ALWAYS ALWAYS do your 5 Rights. EVERY SINGLE TIME.

Specializes in Serious Illness, EOL, Death Care, Final Dispo.
CWS RN said:

The topic really is none of our business.

wait - what? do you mean the facts of the case, the verdicts, implications for nursing practice and protecting the public, the responses of prominent nurses and nursing orgs with large platforms, her speaker fees?

It's central to our business, IMO

Specializes in Critical Care.
chare said:

How so?

Right?!!

I am scratching my head after reading some of these responses defending her. People saying that what she did was a mistake, are not obviously critical care nurses.  What she did was ignore several hard stops, leave a patient alone after sedation...she even went as far as to reconstitute the paralytic (which was in a powder form). 

Like, seriously??!

 

Specializes in OR, Nursing Professional Development.

I think there's another take-away from this case that deserves mention—especially for those concerned that this could happen to them:

How you choose to operate as a nurse-employee matters. 
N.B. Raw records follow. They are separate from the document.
(** In a closed connection the transaction is not sent, and reported as failed
    with the error number that the library has without a connection. *)
Lemma closed_transaction fuel sql queries s :
  m_Mysql (conn s) = None →
  ExecuteTransaction (Datatypes.S fuel) (SQL_ELEMENT_RAW (Some sql) :: queries) s = Returns (i32 (mysql_errno None (lib s))) s.
Proof.
  intros Hh. cbn [ExecuteTransaction]. unfold BeginTransaction. destruct (closed_connection fuel (text "START TRANSACTION") (PreparedStatement.Statement 0 []) s Hh) as [Hrun _].
  rewrite (comp_bind_Returns _ _ s () s).
  2:{ by rewrite (comp_bind_Returns _ _ _ _ _ Hrun). }
  cbn [execute_elements execute_element]. destruct (closed_connection fuel sql (PreparedStatement.Statement 0 []) s Hh) as [Hrun2 _].
  rewrite (comp_bind_Returns _ _ _ _ _ Hrun2). unfold GetLastError, RollbackTransaction.
  rewrite (comp_bind_Returns _ _ s (mysql_errno None (lib s)) s).
  2:{ unfold member, ask, get, mbind, comp_bind. by rewrite Hh. }
  destruct (closed_connection fuel (text "ROLLBACK") (PreparedStatement.Statement 0 []) s Hh) as [Hrun3 _].
  rewrite (comp_bind_Returns _ _ s () s); [done|]. by rewrite (comp_bind_Returns _ _ _ _ _ Hrun3).
Qed.

(** ** What a query sends *)

Definition sent_after (l : list message) (s : state) : Prop := l `prefix_of` sent s.
Lemma sends_library {A} l (f : M → A * M) : keeps (sent_after l) (library f).
Proof. intros s s' Hs. cbn. by intros [= <-]. Qed.
Lemma sends_library_ l (f : M → M) : keeps (sent_after l) (library_ f).
Proof. by apply keeps_modify. Qed.
Lemma sends_update l f : keeps (sent_after l) (update f).
Proof. by apply keeps_modify. Qed.
Lemma sends_record l m : keeps (sent_after l) (record m).
Proof. apply keeps_modify. intros s Hs. unfold sent_after. cbn. by apply prefix_app_r. Qed.
Ltac sends := repeat first
  [ apply sends_update | apply sends_record | apply keeps_get | apply keeps_getO | apply keeps_ret | apply keeps_abort
  | apply keeps_no_fuel | apply sends_library | apply sends_library_
  | apply keeps_bind; [|intros ?] | case_decide | case_match ].
Lemma sends_handle_errno l fuel e k : keeps (sent_after l) (handle_errno fuel e k).
Proof.
  revert e k. induction fuel as [|fuel IH]; intros e k; cbn [handle_errno]; [apply keeps_no_fuel|].
  unfold PrepareStatements, DoPrepareStatements, PrepareStatement, set_stmt, Open.
  repeat first [apply IH | progress sends].
Qed.

(** A query on an open connection sends its text; when it has a result, the
    last thing sent is the text, with success. *)
Definition query_sent (sql : bytes) (s : state) (result : bool) (s' : state) : Prop :=
  ∃ l, sent s' = sent s ++ l ∧ (is_Some (m_Mysql (conn s)) → ∃ ok l', l = Text sql ok :: l') ∧
    (result = true → last l = Some (Text sql true)).
Lemma _Query_sends fuel sql s r s' : _Query fuel sql s = Returns r s' → query_sent sql s (if r then true else false) s'.
Proof.
  revert s. induction fuel as [|fuel IH]; intros s; cbn [_Query]; [done|]. rewrite member_bind.
  destruct (m_Mysql (conn s)) as [h|] eqn:Hh.
  2:{ intros [= <- <-]. exists []. rewrite app_nil_r, Hh. split; [done|]. split; [by intros [? [=]]|done]. }
  rewrite library_bind, record_bind. cbn [lib conn sent]. destruct (mysql_query h sql (lib s)) as [[] m1]; cbn [fst snd negb].
  - rewrite library_bind, ask_bind. cbn [lib conn sent]. intros Hrun.
    assert (sent s' = sent s ++ [Text sql true]) as Hs'.
    { destruct (mysql_store_result h m1) as [[rows|] m2]; cbn [fst snd] in Hrun; [|by injection Hrun as _ <-].
      revert Hrun. case_decide; [by intros [= _ <-]|]. rewrite ask_bind. by intros [= _ <-]. }
    exists [Text sql true]. split; [done|]. split; [|done]. intros _. by exists true, [].
  - rewrite ask_bind. cbn [lib]. set (s1 := State (conn s) m1 _). intros (handled & s2 & Hhe & Hrest)%comp_bind_inv.
    unfold _HandleMySQLErrno in Hhe.
    assert (sent_after (sent s1) s2) as [l1 Hl1] by (apply (sends_handle_errno (sent s1) 256 (mysql_errno (Some h) m1) 5 s1); [by exists []; rewrite app_nil_r|by rewrite Hhe]).
    destruct handled; cbn in Hrest.
    + destruct (IH s2 Hrest) as (l2 & Hl2 & _ & Hlast). exists (Text sql false :: l1 ++ l2). rewrite Hl2, Hl1. cbn. rewrite <-!app_assoc. split; [done|].
      split; [by eauto|]. intros Hr. specialize (Hlast Hr). destruct l2 as [|x l2] using rev_ind; [done|]. rewrite last_snoc in Hlast.
      by rewrite app_comm_cons, app_assoc, last_snoc.
    + injection Hrest as <- <-. exists (Text sql false :: l1). rewrite Hl1. cbn. rewrite <-app_assoc. split; [done|]. split; [by eauto|done].
Qed.
Lemma Query_sends fuel sql s r s' : Query fuel (Some sql) s = Returns r s' → query_sent sql s (if r then true else false) s'.
Proof. intros (r0 & s1 & Hrun & [= <- <-])%comp_bind_inv. apply _Query_sends in Hrun. by destruct r0. Qed.

Section budget.
(** A server that can lose the connection only finitely often from here on:
    [losses] is a bound that no call raises, and that every query failing with
    a lost connection lowers. *)
Context (losses : M → nat) (connect_errno : ∀ h i p u m, (mysql_real_connect h i p u m).1 = false →
  mysql_errno (Some h) (mysql_real_connect h i p u m).2 ≠ 0).
Context (l_init : ∀ m, (losses (mysql_init m).2 ≤ losses m)%nat) (l_options : ∀ h o m, (losses (mysql_options h o m) ≤ losses m)%nat).
Context (l_connect : ∀ h i p u m, (losses (mysql_real_connect h i p u m).2 ≤ losses m)%nat).
Context (l_autocommit : ∀ h m, (losses (mysql_autocommit h m) ≤ losses m)%nat) (l_charset : ∀ h m, (losses (mysql_set_character_set h m) ≤ losses m)%nat).
Context (l_close : ∀ h m, (losses (mysql_close h m) ≤ losses m)%nat) (l_stmt_init : ∀ h m, (losses (mysql_stmt_init h m).2 ≤ losses m)%nat).
Context (l_stmt_prepare : ∀ st q m, (losses (mysql_stmt_prepare st q m).2 ≤ losses m)%nat) (l_stmt_close : ∀ st m, (losses (mysql_stmt_close st m) ≤ losses m)%nat).
Context (l_query : ∀ h q m, (mysql_query h q m).1 = false → reconnects (mysql_errno (Some h) (mysql_query h q m).2) = true →
  (losses (mysql_query h q m).2 < losses m)%nat).

Definition at_most (n : nat) (s : state) : Prop := (losses (lib s) ≤ n)%nat.

Lemma keeps_library {A} n (f : M → A * M) : (∀ m, (losses (f m).2 ≤ losses m)%nat) → keeps (at_most n) (library f).
Proof. intros Hf s s' Hs. cbn. intros [= <-]. unfold at_most in *. cbn. specialize (Hf (lib s)). lia. Qed.
Lemma keeps_library_ n (f : M → M) : (∀ m, (losses (f m) ≤ losses m)%nat) → keeps (at_most n) (library_ f).
Proof. intros Hf. apply keeps_modify. unfold at_most. cbn. intros s Hs. specialize (Hf (lib s)). lia. Qed.
Lemma keeps_update n f : keeps (at_most n) (update f).
Proof. by apply keeps_modify. Qed.
Lemma keeps_record n m : keeps (at_most n) (record m).
Proof. by apply keeps_modify. Qed.

Ltac keep := repeat first
  [ apply keeps_update | apply keeps_record | apply keeps_get | apply keeps_getO | apply keeps_ret | apply keeps_abort
  | apply keeps_no_fuel | apply keeps_library; solve [auto] | apply keeps_library_; solve [auto]
  | apply keeps_bind; [|intros ?] | case_decide | case_match ].

Lemma keeps_Open n : keeps (at_most n) Open.
Proof. unfold Open. keep. Qed.
Lemma keeps_PrepareStatement n i q f : keeps (at_most n) (PrepareStatement i q f).
Proof. unfold PrepareStatement, set_stmt. keep; apply keeps_library_; intros m; cbn; auto. Qed.
Lemma keeps_handle_errno n fuel e k : keeps (at_most n) (handle_errno fuel e k).
Proof.
  revert e k. induction fuel as [|fuel IH]; intros e k; cbn [handle_errno]; [apply keeps_no_fuel|].
  unfold PrepareStatements, DoPrepareStatements.
  repeat first [apply IH | apply keeps_Open | apply keeps_PrepareStatement | progress keep].
Qed.

(** A statement without result always ends when the connection can be lost
    only finitely often: with fuel for every loss its repetition after a
    reconnection never runs out, whatever the server answers. *)
Lemma Execute_ends fuel sql s :
  has_statements s → (losses (lib s) < fuel)%nat →
  match Execute fuel sql s with Returns _ _ | Aborts _ => True | _ => False end.
Proof.
  revert s. induction fuel as [|fuel IH]; intros s Hst Hf; [lia|]. cbn [Execute]. rewrite member_bind.
  destruct (m_Mysql (conn s)) as [h|]; [|done]. rewrite library_bind, record_bind. cbn [lib conn sent].
  pose proof (l_query h sql (lib s)) as Hq. destruct (mysql_query h sql (lib s)) as [[] m1]; cbn [fst snd] in *; [done|].
  specialize (Hq eq_refl). rewrite ask_bind. cbn [lib]. set (e := mysql_errno (Some h) m1) in *.
  set (s1 := State (conn s) m1 _). pose proof (handle_errno_spec connect_errno 256 e 5 s1 Hst ltac:(lia) ltac:(lia)) as Hh.
  pose proof (keeps_handle_errno (losses m1) 256 e 5 s1) as Hk.
  unfold mbind, comp_bind, _HandleMySQLErrno. unfold handled in Hh.
  destruct (handle_errno 256 e 5 s1) as [[] s2| |s2| |]; try done.
  destruct Hh as (Hre & _ & _ & _ & Hst2 & _). apply IH; [done|].
  assert (at_most (losses m1) s2) as Hs2 by (apply Hk; [unfold at_most; cbn; lia|done]). specialize (Hq Hre). unfold at_most in Hs2. lia.
Qed.
End budget.
End connection.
While I do not advocate being unnecessarily  contentious, we are indeed faced, almost daily, with tasks and requests that are made urgent on the basis of business principles or customer satisfaction or some other thing that is not directly related to the excellent care of patients. We have to know how to handle these, how to prioritize and when to put our foot down, even when doing so earns eye-rolls and snide comments and frustration from administration. 

One of the more tragic aspects of this case, IMO, is that the testing that required sedation was NOT emergent; it wasn't even an urgent matter as far as patient treatment and well-being is concerned. The patient was otherwise just about ready for discharge. 
 

That means that if the hospital's system for verifying meds and moving them to the profile doesn't appear to be working (as is what RV supposedly believed) there's plenty of time for THEM to figure that out, or at least actively help troubleshoot.  It doesn't mean that the RN has to keep everything rolling by using less-safe procedures so that a random non-urgent matter can still get done as if it were an emergency. Healthcare corporations decided that THEY wanted to operate on car manufacturing principles. So? STOP THE LINE.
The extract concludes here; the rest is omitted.